See there? Fifty grand and you’re tossing a football on the beach with Tom Hanks, unless he’s in one of his other houses.

“I’ve gotten $120,000 in the colony,” said Dazzan-Palmer. “I mean, I’ve gotten big numbers.... But after Labor Day, the prices come down. I have a house on Malibu Road where we’re asking $50,000, and then it drops down to $40,000 and $30,000.”

How could I say no to a bargain like that?

My interest in a Malibu rental began while reading the real estate listings in The Times, a regular source of weekend entertainment at my house.

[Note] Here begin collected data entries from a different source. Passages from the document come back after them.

(** ** The include guard *)

(** A second inclusion does nothing; the first runs [Arduino.h] and then
    the text above on what it leaves. *)
Lemma SensorTransmitter_h_guard Arduino_h s :
  SensorTransmitter_h Arduino_h s
  = if defined "SENSOR_TRANSMITTER_H" (macros s) then Done s
    else match Arduino_h
                 (State (<["SENSOR_TRANSMITTER_H":=obj []]> (macros s)) (messages s)) with
         | Done s0 => header_body s0
         | Failed msg => Failed msg
         end.
Proof.
  unfold SensorTransmitter_h, if_else, c_not, seq, define, skip.
  by destruct (defined "SENSOR_TRANSMITTER_H" (macros s)).
Qed.

(** ** What the header touches *)

(** X1.  The header writes only its own names: a macro that is not in
    [header_writes] is at the end what the build made it.  In particular
    the header never defines [USE_CC1101], nor a board or platform
    macro. *)
Theorem header_writes_only s s' k :
  header_body s = Done s' ->
  k ∉ header_writes ->
  macros s' !! k = macros s !! k.
Proof.
  intros E Hk. revert s s' E. change (preserves k header_body).
  stages.
  repeat first
    [ apply preserves_seq | apply preserves_if | apply preserves_message
    | apply preserves_skip | apply preserves_error
    | apply preserves_define; intros <-; apply Hk; compute_done ].
Qed.

Lemma header_writes_only_witness :
  exists s',
    header_body (build [("USE_CC1101", obj [TNum 0]); D "ESP8266"]) = Done s'
    /\ macros s' !! "USE_CC1101" = Some (obj [TNum 0])
    /\ macros s' !! "USE_SX1276" = None.
Proof.
  eexists. split; [vm_compute; reflexivity|]. split.
  - rewrite (header_writes_only
               (build [("USE_CC1101", obj [TNum 0]); D "ESP8266"]) _ "USE_CC1101").
    + vm_compute; reflexivity.
    + vm_compute; reflexivity.
    + compute_done.
  - vm_compute; reflexivity.
Defined.

(** X2.  The include guard: where [SENSOR_TRANSMITTER_H] is already defined
    the header does nothing at all, not even stop a build that has no radio
    family; and after an inclusion that ran to the end a second one changes
    nothing, provided [Arduino.h] leaves the guard alone. *)
Theorem include_guard_idempotent Arduino_h s :
  (defined "SENSOR_TRANSMITTER_H" (macros s) = true ->
   SensorTransmitter_h Arduino_h s = Done s)
  /\ (preserves "SENSOR_TRANSMITTER_H" Arduino_h ->
      forall s', SensorTransmitter_h Arduino_h s = Done s' ->
                 SensorTransmitter_h Arduino_h s' = Done s').
Proof.
  split.
  - intros H. by rewrite SensorTransmitter_h_guard, H.
  - intros HA s' E. rewrite SensorTransmitter_h_guard in E |- *.
    destruct (defined "SENSOR_TRANSMITTER_H" (macros s)) eqn:Hg.
    + injection E as <-. by rewrite Hg.
    + destruct (Arduino_h _) as [s0|] eqn:E0; [|done].
      assert (preserves "SENSOR_TRANSMITTER_H" header_body) as Hh by structural.
      assert (defined "SENSOR_TRANSMITTER_H" (macros s') = true) as ->; [|done].
      apply (defined_Some _ (obj [])).
      rewrite (Hh _ _ E), (HA _ _ E0). simpl. apply lookup_insert_eq.
Qed.

Lemma include_guard_idempotent_witness :
  SensorTransmitter_h skip (build [D "SENSOR_TRANSMITTER_H"])
  = Done (build [D "SENSOR_TRANSMITTER_H"])
  /\ exists s',
       SensorTransmitter_h skip (build [D "ESP32"; D "USE_SX1276"]) = Done s'
       /\ SensorTransmitter_h skip s' = Done s'.
Proof.
  split.
  - apply (proj1 (include_guard_idempotent skip (build [D "SENSOR_TRANSMITTER_H"]))).
    vm_compute; reflexivity.
  - eexists. split; [vm_compute; reflexivity|].
    apply (proj2 (include_guard_idempotent skip (build [D "ESP32"; D "USE_SX1276"]))).
    + exact (preserves_skip "SENSOR_TRANSMITTER_H").
    + vm_compute; reflexivity.
Defined.

(** X3.  [TRANSCEIVER_CHIP] and the [USE_...] macros agree at the end of
    every build that resolves: the chip named is the first family, in the
    order of lines 219-226, whose [USE_...] macro is then defined, so code
    that repeats this chain after the header reaches the same family. *)
Theorem chip_matches_use_macros s s' :
  header_body s = Done s' ->
  exists f,
    selected_family (macros s') = Some f
    /\ defined (use_macro f) (macros s') = true
    /\ macros s' !! "TRANSCEIVER_CHIP" = Some (obj [TStr (chip_label f)]).
Proof.
  intros E. pose proof (header_body_outcome s) as H.
  destruct (head (effective_families (macros s))) as [f|] eqn:Hf; [|congruence].
  destruct H as (s2 & s3 & s4 & s0 & E2 & E3 & E4 & E5 & E0).
  assert (s0 = s') as -> by congruence.
  assert (selected_family (macros s') = Some f) as Hsel.
  { by rewrite selected_family_head, (requested_at_end _ _ _ _ _ _ E2 E3 E4 E5). }
  exists f. split; [done|]. split.
  - unfold selected_family in Hsel. by apply find_some in Hsel as [_ ?].
  - apply (chip_reaches_end _ _ _ _ _ E3 E4 E5).
Qed.

Lemma chip_matches_use_macros_witness :
  exists s' f,
    header_body (build [D "ARDUINO_TTGO_LoRa32_V1"; D "ESP32"; D "USE_LR1121"]) = Done s'
    /\ selected_family (macros s') = Some f
    /\ defined (use_macro f) (macros s') = true
    /\ macros s' !! "TRANSCEIVER_CHIP" = Some (obj [TStr (chip_label f)]).
Proof.
  eexists.
  destruct (chip_matches_use_macros
              (build [D "ARDUINO_TTGO_LoRa32_V1"; D "ESP32"; D "USE_LR1121"]) _
              ltac:(vm_compute; reflexivity)) as (f & H).
  exists f. split; [vm_compute; reflexivity | exact H].
Defined.

(** X4.  The library settings of lines 54-55 hold at the end of every build
    that resolves: [MAX_SENSORS_DEFAULT] is 1 and [WIND_DATA_FLOATINGPOINT]
    is defined (empty), whatever the build had set them to. *)
Theorem library_settings_reach_end s s' :
  header_body s = Done s' ->
  macros s' !! "MAX_SENSORS_DEFAULT" = Some (obj [TNum 1])
  /\ macros s' !! "WIND_DATA_FLOATINGPOINT" = Some (obj []).
Proof.
  unfold header_body. intros (s1 & E1 & E)%seq_Done.
  assert (preserves "MAX_SENSORS_DEFAULT"
            (board ;; radio_transceiver ;; transceiver_pins ;; report)) as H1
    by structural.
  assert (preserves "WIND_DATA_FLOATINGPOINT"
            (board ;; radio_transceiver ;; transceiver_pins ;; report)) as H2
    by structural.
  rewrite (H1 _ _ E), (H2 _ _ E).
  injection E1 as <-. simpl. defs. done.
Qed.

Lemma library_settings_reach_end_witness :
  exists s',
    header_body (build [D "ESP8266"; D "USE_CC1101"]) = Done s'
    /\ macros s' !! "MAX_SENSORS_DEFAULT" = Some (obj [TNum 1])
    /\ macros s' !! "WIND_DATA_FLOATINGPOINT" = Some (obj []).
Proof.
  eexists. split; [vm_compute; reflexivity|].
  apply (library_settings_reach_end (build [D "ESP8266"; D "USE_CC1101"])).
  vm_compute; reflexivity.
Defined.

(** ** The order of the pin chain *)

Lemma pins_generic_esp8266 s :
  dedicated_pins (macros s) = false ->
  defined "ESP32" (macros s) = false ->
  defined "ESP8266" (macros s) = true ->
  transceiver_pins s = transceiver (TNum 15) (TNum 4) (TNum 5) (TNum 2) s.
Proof.
  unfold dedicated_pins, transceiver_pins, if_else, c_or. intros H1 H2 H3.
  repeat (apply orb_false_elim in H1 as [H1 ?]).
  repeat case_match; try done; congruence.
Qed.

Lemma pins_heltec s :
  defined "LORAWAN_NODE" (macros s) = false ->
  defined "FIREBEETLE_ESP32_COVER_LORA" (macros s) = false ->
  defined "ARDUINO_TTGO_LoRa32_V1" (macros s) = false ->
  defined "ARDUINO_TTGO_LoRa32_V2" (macros s) = false ->
  defined "ARDUINO_TTGO_LoRa32_v21new" (macros s) = false ->
  defined "ARDUINO_heltec_wireless_stick" (macros s)
  || defined "ARDUINO_heltec_wifi_lora_32_V2" (macros s) = true ->
  transceiver_pins s
  = transceiver (TId "SS") (TId "DIO0") (TId "DIO1") (TId "RST_LoRa") s.
Proof.
  unfold transceiver_pins, if_else, c_or. intros H1 H2 H3 H4 H5 H6.
  by rewrite H1, H2, H3, H4, H5, H6.
Qed.

(** A target is the first of the board chain: the macros of the targets
    before it are not defined. *)
Lemma board_target_first (m : gmap string macro) t :
  board_target m = Some t ->
  match t with
  | TTGO_LoRa32_V1 => True
  | TTGO_LoRa32_V2 => defined "ARDUINO_TTGO_LoRa32_V1" m = false
  | TTGO_LoRa32_v21new =>
      defined "ARDUINO_TTGO_LoRa32_V1" m = false
      /\ defined "ARDUINO_TTGO_LoRa32_V2" m = false
  | _ =>
      defined "ARDUINO_TTGO_LoRa32_V1" m = false
      /\ defined "ARDUINO_TTGO_LoRa32_V2" m = false
      /\ defined "ARDUINO_TTGO_LoRa32_v21new" m = false
      /\ (match t with
          | ADAFRUIT_FEATHER_ESP32S2 => True
          | FEATHER_ESP32 | AVR_FEATHER32U4 | ADAFRUIT_FEATHER_RP2040
          | DFROBOT_FIREBEETLE_ESP32 =>
              defined "ARDUINO_ADAFRUIT_FEATHER_ESP32S2" m = false
          | _ => True
          end)
      /\ (match t with
          | AVR_FEATHER32U4 | ADAFRUIT_FEATHER_RP2040 | DFROBOT_FIREBEETLE_ESP32 =>
              defined "ARDUINO_FEATHER_ESP32" m = false
          | _ => True
          end)
  end.
Proof.
  unfold board_target. simpl. intros H.
  repeat case_match; simplify_eq; done.
Qed.

(** The names the pin chain tests, [FIREBEETLE_ESP32_COVER_LORA] apart,
    reach it as the build set them. *)
Lemma tests_before_pins b s s2 s3 k :
  (settings ;; board) s = Done s2 ->
  define "TRANSCEIVER_CHIP" b s2 = Done s3 ->
  k ∈ ["LORAWAN_NODE"; "ARDUINO_TTGO_LoRa32_V1"; "ARDUINO_TTGO_LoRa32_V2";
       "ARDUINO_TTGO_LoRa32_v21new"; "ARDUINO_heltec_wireless_stick";
       "ARDUINO_heltec_wifi_lora_32_V2"; "ARDUINO_ADAFRUIT_FEATHER_ESP32S2";
       "ARDUINO_FEATHER_ESP32"; "ESP32"; "ESP8266"; "ARDUINO_AVR_FEATHER32U4";
       "ARDUINO_ADAFRUIT_FEATHER_RP2040"] ->
  defined k (macros s3) = defined k (macros s).
Proof.
  intros E2 E3 Hk.
  repeat (apply elem_of_cons in Hk as [->|Hk];
          [eapply defined_before_pins; [structural | discriminate | exact E2 | exact E3]|]).
  by apply elem_of_nil in Hk.
Qed.

(** Rewrite the conditions of the pin chain, seen at its start, to what
    they are in the build. *)
Ltac pin_tests E2 E3 :=
  rewrite ?(cover_lora_before_pins _ _ _ _ E2 E3);
  rewrite ?(tests_before_pins _ _ _ _ "LORAWAN_NODE" E2 E3 ltac:(compute_done)),
    ?(tests_before_pins _ _ _ _ "ARDUINO_TTGO_LoRa32_V1" E2 E3 ltac:(compute_done)),
    ?(tests_before_pins _ _ _ _ "ARDUINO_TTGO_LoRa32_V2" E2 E3 ltac:(compute_done)),
    ?(tests_before_pins _ _ _ _ "ARDUINO_TTGO_LoRa32_v21new" E2 E3 ltac:(compute_done)),
    ?(tests_before_pins _ _ _ _ "ARDUINO_heltec_wireless_stick" E2 E3 ltac:(compute_done)),
    ?(tests_before_pins _ _ _ _ "ARDUINO_heltec_wifi_lora_32_V2" E2 E3 ltac:(compute_done)),
    ?(tests_before_pins _ _ _ _ "ARDUINO_ADAFRUIT_FEATHER_ESP32S2" E2 E3 ltac:(compute_done)),
    ?(tests_before_pins _ _ _ _ "ARDUINO_FEATHER_ESP32" E2 E3 ltac:(compute_done)),
    ?(tests_before_pins _ _ _ _ "ESP32" E2 E3 ltac:(compute_done)),
    ?(tests_before_pins _ _ _ _ "ESP8266" E2 E3 ltac:(compute_done)),
    ?(tests_before_pins _ _ _ _ "ARDUINO_AVR_FEATHER32U4" E2 E3 ltac:(compute_done)),
    ?(tests_before_pins _ _ _ _ "ARDUINO_ADAFRUIT_FEATHER_RP2040" E2 E3 ltac:(compute_done)).

(** X5.  [LORAWAN_NODE] comes first in the pin chain: a build that defines
    it and has a radio family ends with the LoRaWAN_Node pins CS=14, IRQ=4,
    GPIO=16, RST=12 on every board and platform. *)
Theorem lorawan_node_pins_first s f :
  defined "LORAWAN_NODE" (macros s) = true ->
  head (effective_families (macros s)) = Some f ->
  exists s',
    header_body s = Done s'
    /\ macros s' !! "TRANSCEIVER_CHIP" = Some (obj [TStr (chip_label f)])
    /\ pins_are (macros s') (TNum 14) (TNum 4) (TNum 16) (TNum 12).
Proof.
  intros Hl Hf. pose proof (header_body_outcome s) as H. rewrite Hf in H.
  destruct H as (s2 & s3 & s4 & s' & E2 & E3 & E4 & E5 & E).
  exists s'. split; [done|]. split; [apply (chip_reaches_end _ _ _ _ _ E3 E4 E5)|].
  rewrite pins_lorawan_node in E4.
  - apply (pins_reach_end _ _ _ _ _ _ _ E4 E5).
  - pin_tests E2 E3. done.
Qed.

Lemma lorawan_node_pins_first_witness :
  exists s',
    header_body (build [D "LORAWAN_NODE"; D "ARDUINO_TTGO_LoRa32_V1"; D "ESP32"]) = Done s'
    /\ macros s' !! "TRANSCEIVER_CHIP" = Some (obj [TStr "[SX1276]"])
    /\ pins_are (macros s') (TNum 14) (TNum 4) (TNum 16) (TNum 12).
Proof.
  apply (lorawan_node_pins_first
           (build [D "LORAWAN_NODE"; D "ARDUINO_TTGO_LoRa32_V1"; D "ESP32"]) SX1276);
    vm_compute; reflexivity.
Defined.

(** X6.  The two chains agree on the targets that have a pin block of their
    own above the generic one (the three TTGO LoRa32, the Feather ESP32-S2,
    the Feather ESP32 and the FireBeetle with its Cover LoRa): a build for
    such a target, without [LORAWAN_NODE], without a
    [FIREBEETLE_ESP32_COVER_LORA] of its own and without the lower-case
    Heltec macros, resolves and ends with the pins of that block. *)
Theorem target_gets_own_pin_block s t cs irq gpio rst :
  board_target (macros s) = Some t ->
  own_pin_block t = Some (cs, irq, gpio, rst) ->
  defined "LORAWAN_NODE" (macros s) = false ->
  defined "FIREBEETLE_ESP32_COVER_LORA" (macros s) = false ->
  defined "ARDUINO_heltec_wireless_stick" (macros s) = false ->
  defined "ARDUINO_heltec_wifi_lora_32_V2" (macros s) = false ->
  exists s',
    header_body s = Done s'
    /\ pins_are (macros s') cs irq gpio rst.
Proof.
  intros Ht Hown Hl Hc Hh1 Hh2.
  destruct (effective_target_head _ _ Ht) as [f Hf].
  pose proof (header_body_outcome s) as H. rewrite Hf in H.
  destruct H as (s2 & s3 & s4 & s' & E2 & E3 & E4 & E5 & E).
  exists s'. split; [done|].
  pose proof (board_target_Some _ _ Ht) as Hm.
  pose proof (board_target_first _ _ Ht) as Hfirst.
  assert (transceiver_pins s3 = transceiver cs irq gpio rst s3) as Ep.
  { unfold transceiver_pins, if_else, c_or. pin_tests E2 E3.
    unfold firebeetle_target. rewrite Ht, Hl, Hc, Hh1, Hh2.
    destruct t; simpl in *; simplify_eq; destruct_and?;
      repeat match goal with H : defined _ _ = _ |- _ => rewrite H end;
      simpl; done. }
  rewrite Ep in E4. apply (pins_reach_end _ _ _ _ _ _ _ E4 E5).
Qed.
(** X12.  Splitting is compositional at a separator: the pieces of
    [a ++ sep ++ b] are the pieces of [a] followed by the pieces of [b].  So
    a leading, a trailing or a doubled comma in the [objects] parameter
    yields an empty label. *)
Theorem split_app_sep (sep : ascii) (a b : string) :
  split sep (a ++ String sep b) = (split sep a ++ split sep b)%list.
Proof.
  induction a as [| c a IH]; simpl.
  - now rewrite Ascii.eqb_refl.
  - destruct (Ascii.eqb c sep); [now rewrite IH |].
    rewrite IH.
    destruct (split sep a) as [| piece pieces] eqn:Hsplit;
      [now destruct (split_nonempty sep a) | reflexivity].
Qed.

Lemma find_nil (q : ImageMetadata.Filter) (db : ImageMetadata.Collection) :
  (forall id f, db !! id = Some f -> ImageMetadata.matches q (id, f) = false) ->
  ImageMetadata.find q db = [].
Proof.
  intros Hnone.
  destruct (ImageMetadata.find q db) as [| [id f] ds] eqn:Hfind;
    [reflexivity |].
  assert (Hin : (id, f) ∈ ImageMetadata.find q db)
    by (rewrite Hfind; apply list_elem_of_In; now left).
  apply elem_of_find in Hin. destruct Hin as [Hdb Hmatch].
  rewrite (Hnone id f Hdb) in Hmatch. discriminate.
Qed.

Section ReadProtocol.

Variable validateImageGetParams : Middleware.

(** X10.  The list handler reads nothing of a request but its [objects]
    query parameter: two requests that agree on it run alike, whatever
    their other query parameters, headers and body. *)
Theorem get_images_handler_reads_objects (req1 req2 : Request)
  (db : ImageMetadata.Collection) :
  query req1 !! "objects" = query req2 !! "objects" ->
  run (get_images_handler req1) db = run (get_images_handler req2) db.
Proof.
  intros Hq. unfold run, get_images_handler. now rewrite Hq.
Qed.

(** X11.  For a non-empty [objects] string the list route issues a single
    query, for labels that, joined by commas, give the string back: one more
    label than the string has commas, none containing a comma, nothing
    trimmed or dropped. *)
Theorem get_images_labels_of_query (req : Request) (s : string)
  (db : ImageMetadata.Collection) :
  query req !! "objects" = Some (QString s) ->
  s <> "" ->
  validateImageGetParams req = None ->
  exists labels,
    calls (snd (run (get_images validateImageGetParams req) db))
    = [CallFind (ImageMetadata.ObjectsIn labels)]
    /\ String.concat "," labels = s
    /\ length labels = S (occurrences "," s)
    /\ Forall (fun label => occurrences "," label = 0%nat) labels.
Proof.
  intros Hq Hs Hpass. exists (split "," s).
  split; [| split; [apply concat_split | split;
                    [apply length_split | apply split_pieces_no_sep]]].
  step_reader. rewrite Hpass, Hq. cbn.
  apply truthy_string_nonempty in Hs. now rewrite Hs.
Qed.

(** X13.  A list request whose labels match no stored record is still
    answered 200, with an empty list of documents; the collection is left as
    it was. *)
Theorem get_images_no_match (req : Request) (s : string)
  (db : ImageMetadata.Collection) :
  query req !! "objects" = Some (QString s) ->
  s <> "" ->
  validateImageGetParams req = None ->
  (forall id f label,
     db !! id = Some f -> label ∈ split "," s ->
     label ∉ ImageMetadata.objects f) ->
  run (get_images validateImageGetParams req) db
  = (Fulfilled (send 200 (Documents [])),
     {| world := db;
        calls := [CallFind (ImageMetadata.ObjectsIn (split "," s))] |}).
Proof.
  intros Hq Hs Hpass Hnone. step_reader. rewrite Hpass, Hq. cbn.
  apply truthy_string_nonempty in Hs. rewrite Hs. cbn.
  rewrite find_nil; [reflexivity |].
  intros id f Hdb. cbn.
  destruct (ImageMetadata.intersects (split "," s) f) eqn:Hi; [| reflexivity].
  apply intersects_spec in Hi. destruct Hi as (label & Hl & Ho).
  now destruct (Hnone id f label Hdb Hl).
Qed.

End ReadProtocol.

(** ** The protocol at concrete requests *)

Lemma find_nil_inv (q : ImageMetadata.Filter) (db : ImageMetadata.Collection)
  (id : string) (f : ImageMetadata.Fields) :
  ImageMetadata.find q db = [] ->
  db !! id = Some f ->
  ImageMetadata.matches q (id, f) = false.
Proof.
  intros Hfind Hdb.
  destruct (ImageMetadata.matches q (id, f)) eqn:Hmatch; [| reflexivity].
  assert (Hin : (id, f) ∈ ImageMetadata.find q db)
    by (apply elem_of_find; now split).
  rewrite Hfind in Hin. now apply elem_of_nil in Hin.
Qed.

Lemma post_images_ok_only_after_creation_witness :
  let req := Doubles.post (Some "token") Doubles.remote_body in
  let saved := <["isUploadedFile" := JsBool false]> Doubles.remote_body in
  let res := send 200 (Json saved) in
  let env := snd (run (Doubles.create req) Doubles.empty_world) in
  exists tok record w1 created,
    headers req !! "authorization" = Some tok
    /\ Doubles.valid_image (get (body req) "imgUrl") = true
    /\ last (calls env)
       = Some (CallCreateImage record
                 (Doubles.local_file (get (body req) "imgUrl")) tok)
    /\ Doubles.persist record (Doubles.local_file (get (body req) "imgUrl"))
         tok w1
       = (Fulfilled created, world env)
    /\ sent res = Json created.
Proof.
  apply (@post_images_ok_only_after_creation _ Doubles.working_service
           Doubles.lib Doubles.missing_auth
           (Doubles.post (Some "token") Doubles.remote_body)
           Doubles.empty_world);
    [vm_compute; reflexivity | reflexivity].
Defined.

Lemma post_images_resolver_rejection_stops_witness :
  let req := Doubles.post (Some "token") Doubles.local_body in
  let imgUrl := get (body req) "imgUrl" in
  let (res, env) := run (Outage.create req) Doubles.world_with_cat in
  calls env = [CallIsValidImage imgUrl; CallIsLocalFile imgUrl;
               CallHandleLocalFile imgUrl "token"]
  /\ invocations is_createImage (calls env) = 0%nat
  /\ world env = Doubles.world_with_cat
  /\ (res = Fulfilled (send 400 (Text "image file not found"))
      \/ res = Fulfilled (send 500 (Text "image processing failed"))).
Proof.
  apply (@post_images_resolver_rejection_stops _ Outage.service Doubles.lib
           Doubles.missing_auth
           (Doubles.post (Some "token") Doubles.local_body)
           Doubles.world_with_cat Doubles.world_with_cat "token"
           (mkError "storage offline"));
    [reflexivity | discriminate | reflexivity | reflexivity | reflexivity].
Defined.

Lemma post_images_reads_header_and_body_witness :
  run (Doubles.create (Doubles.post (Some "token") Doubles.remote_body))
    Doubles.empty_world
  = run (Doubles.create
           {| headers :=
                {[ "authorization" := "token"; "x-request-id" := "42" ]};
              query := {[ "objects" := QString "cat" ]};
              params := {[ "id" := "a1" ]};
              body := Doubles.remote_body |})
      Doubles.empty_world.
Proof.
  apply (@post_images_reads_header_and_body _ Doubles.working_service
           Doubles.lib Doubles.missing_auth);
    [vm_compute; reflexivity | reflexivity].
Defined.

Lemma post_images_failure_stems_from_rejection_witness :
  let req := Doubles.post (Some "token") Doubles.remote_body in
  let res := send 500 (Text "image processing failed") in
  exists tok e,
    headers req !! "authorization" = Some tok
    /\ ((exists w1,
           Doubles.resolve (get (body req) "imgUrl") tok Doubles.empty_world
           = (Rejected e, w1))
        \/ (exists record w1 w2,
              Doubles.refuse "detector unavailable" record
                (Doubles.local_file (get (body req) "imgUrl")) tok w1
              = (Rejected e, w2)))
    /\ (status res = 500 <-> message e <> IMAGE_FILE_NOT_FOUND)
    /\ (status res = 400 <-> message e = IMAGE_FILE_NOT_FOUND).
Proof.
  apply (@post_images_failure_stems_from_rejection _
           (Doubles.failing_service "detector unavailable") Doubles.lib
           Doubles.missing_auth
           (Doubles.post (Some "token") Doubles.remote_body)
           Doubles.empty_world
           (send 500 (Text "image processing failed"))
           (snd (run (Doubles.create_refusing "detector unavailable"
                        (Doubles.post (Some "token") Doubles.remote_body))
                   Doubles.empty_world)));
    [vm_compute; reflexivity | left; reflexivity].
Defined.

Lemma get_images_handler_reads_objects_witness :
  run (get_images_handler (Doubles.list_request (Some (QString "cat"))))
    Doubles.db
  = run (get_images_handler
           {| headers := {[ "accept" := "application/json" ]};
              query := {[ "objects" := QString "cat"; "page" := QString "2" ]};
              params := ∅;
              body := {[ "imgUrl" := JsString "ignored.png" ]} |})
      Doubles.db.
Proof.
  apply get_images_handler_reads_objects. vm_compute. reflexivity.
Defined.

Lemma get_images_labels_of_query_witness :
  exists labels,
    calls (snd (run (get_images Doubles.pass
                       (Doubles.list_request (Some (QString "cat,,dog "))))
                  Doubles.db))
    = [CallFind (ImageMetadata.ObjectsIn labels)]
    /\ String.concat "," labels = "cat,,dog "
    /\ length labels = S (occurrences "," "cat,,dog ")
    /\ Forall (fun label => occurrences "," label = 0%nat) labels.
Proof.
  apply (get_images_labels_of_query Doubles.pass
           (Doubles.list_request (Some (QString "cat,,dog ")))
           "cat,,dog " Doubles.db);
    [reflexivity | discriminate | reflexivity].
Defined.

Lemma get_images_no_match_witness :
  run (get_images Doubles.pass
         (Doubles.list_request (Some (QString "bird,fish"))))
    Doubles.db
  = (Fulfilled (send 200 (Documents [])),
     {| world := Doubles.db;
        calls :=
          [CallFind (ImageMetadata.ObjectsIn (split "," "bird,fish"))] |}).
Proof.
  apply (get_images_no_match Doubles.pass
           (Doubles.list_request (Some (QString "bird,fish")))
           "bird,fish" Doubles.db);
    [reflexivity | discriminate | reflexivity |].
  intros id f label Hdb Hlabel Hobject.
  assert (Hnone :
            ImageMetadata.find
              (ImageMetadata.ObjectsIn (split "," "bird,fish")) Doubles.db
            = [])
    by (vm_compute; reflexivity).
  pose proof (find_nil_inv _ _ id f Hnone Hdb) as Hmatch.
  change (ImageMetadata.intersects (split "," "bird,fish") f = false)
    in Hmatch.
  assert (Htrue : ImageMetadata.intersects (split "," "bird,fish") f = true)
    by (apply intersects_spec; eauto).
  rewrite Htrue in Hmatch. discriminate.
Defined.

Example split_edge_commas :
  split "," ",cat,,dog," = [""; "cat"; ""; "dog"; ""].
Proof. reflexivity. Qed.

Example run_outage :
  fst (run (Outage.create (Doubles.post (Some "token") Doubles.local_body))
         Doubles.world_with_cat)
  = Fulfilled (send 500 (Text "image processing failed")).
Proof. vm_compute. reflexivity. Qed.


Lemma post_images_status_codes_witness :
  let req := Doubles.post (Some "token") Doubles.remote_body in
  let res :=
    send 200 (Json (<["isUploadedFile" := JsBool false]> Doubles.remote_body)) in
  let env := snd (run (Doubles.create req) Doubles.empty_world) in
  (status res = 200 \/ status res = 400 \/ status res = 401
   \/ status res = 500)
  /\ (status res = 401
      <-> ~ exists tok,
            headers req !! "authorization" = Some tok /\ tok <> "")
  /\ (calls env = [] <-> status res = 401).
Proof.
  apply (@post_images_status_codes _ Doubles.working_service Doubles.lib
           Doubles.missing_auth
           (Doubles.post (Some "token") Doubles.remote_body)
           Doubles.empty_world).
  vm_compute. reflexivity.
Defined.

Example run_empty_header :
  run (Doubles.create (Doubles.post (Some "") Doubles.remote_body))
    Doubles.empty_world
  = (Fulfilled (send 401 (Text Doubles.missing_auth)),
     {| world := Doubles.empty_world; calls := [] |}).
Proof. vm_compute. reflexivity. Qed.
(** * Run grouping and aggregation for the experiment page

    A shallow embedding of
    [experiment-tracking/components/experiment-page/utils/experimentPage.group-row-utils.ts]
    and the properties of its grouping-key codec, value aggregator, grouping
    engine, render-metadata builder and time-series aggregator.

    The file has four parts:
    - [JS]: the part of the ECMAScript run time the module leans on (UTF-16
      strings, IEEE-754 numbers, exceptions, plain objects used as
      dictionaries, and the few lodash helpers it imports);
    - the functions of the module under their source names, a caller after
      its callees;
    - the vocabulary of the properties and the data of the worked examples;
    - the properties. *)

From Stdlib Require Import Ascii String.
From Stdlib Require Import List Bool Arith ZArith NArith Lia.
From Stdlib Require Import Permutation Sorted.
From Stdlib Require Import Floats Uint63.
Import ListNotations.

Set Implicit Arguments.

(* ================================================================= *)
(** ** The ECMAScript run time *)

Module JS.

(** *** Strings

    An ECMAScript string is a sequence of UTF-16 code units.  Literals of the
    source are written with [str]. *)

Definition jsstring := list N.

I always feel better about myself when I see an overpriced $20-million house and wonder who would buy such a tacky place.

At the bottom of the sales listings for Malibu, there’s often a rental or two in the $10,000-to-$40,000 range. I found that to be astounding enough, but then my colleague Ruth Ryon wrote about Sting and Pierce Brosnan renting out their places for more than $100,000, while Ted Danson and Mary Steenburgen get $80,000 a month.

Could I really be happy, I wondered, in a rental that cost a mere $10,000?

I got hold of Lee LaPlante, a Coldwell Banker agent, who said it was definitely possible. She said she could put me in a charming little two-bedroom on the Pacific Coast Highway for $6,900 a month. At that price, though, you’ve got to wonder what kind of riffraff is running loose in the neighborhood.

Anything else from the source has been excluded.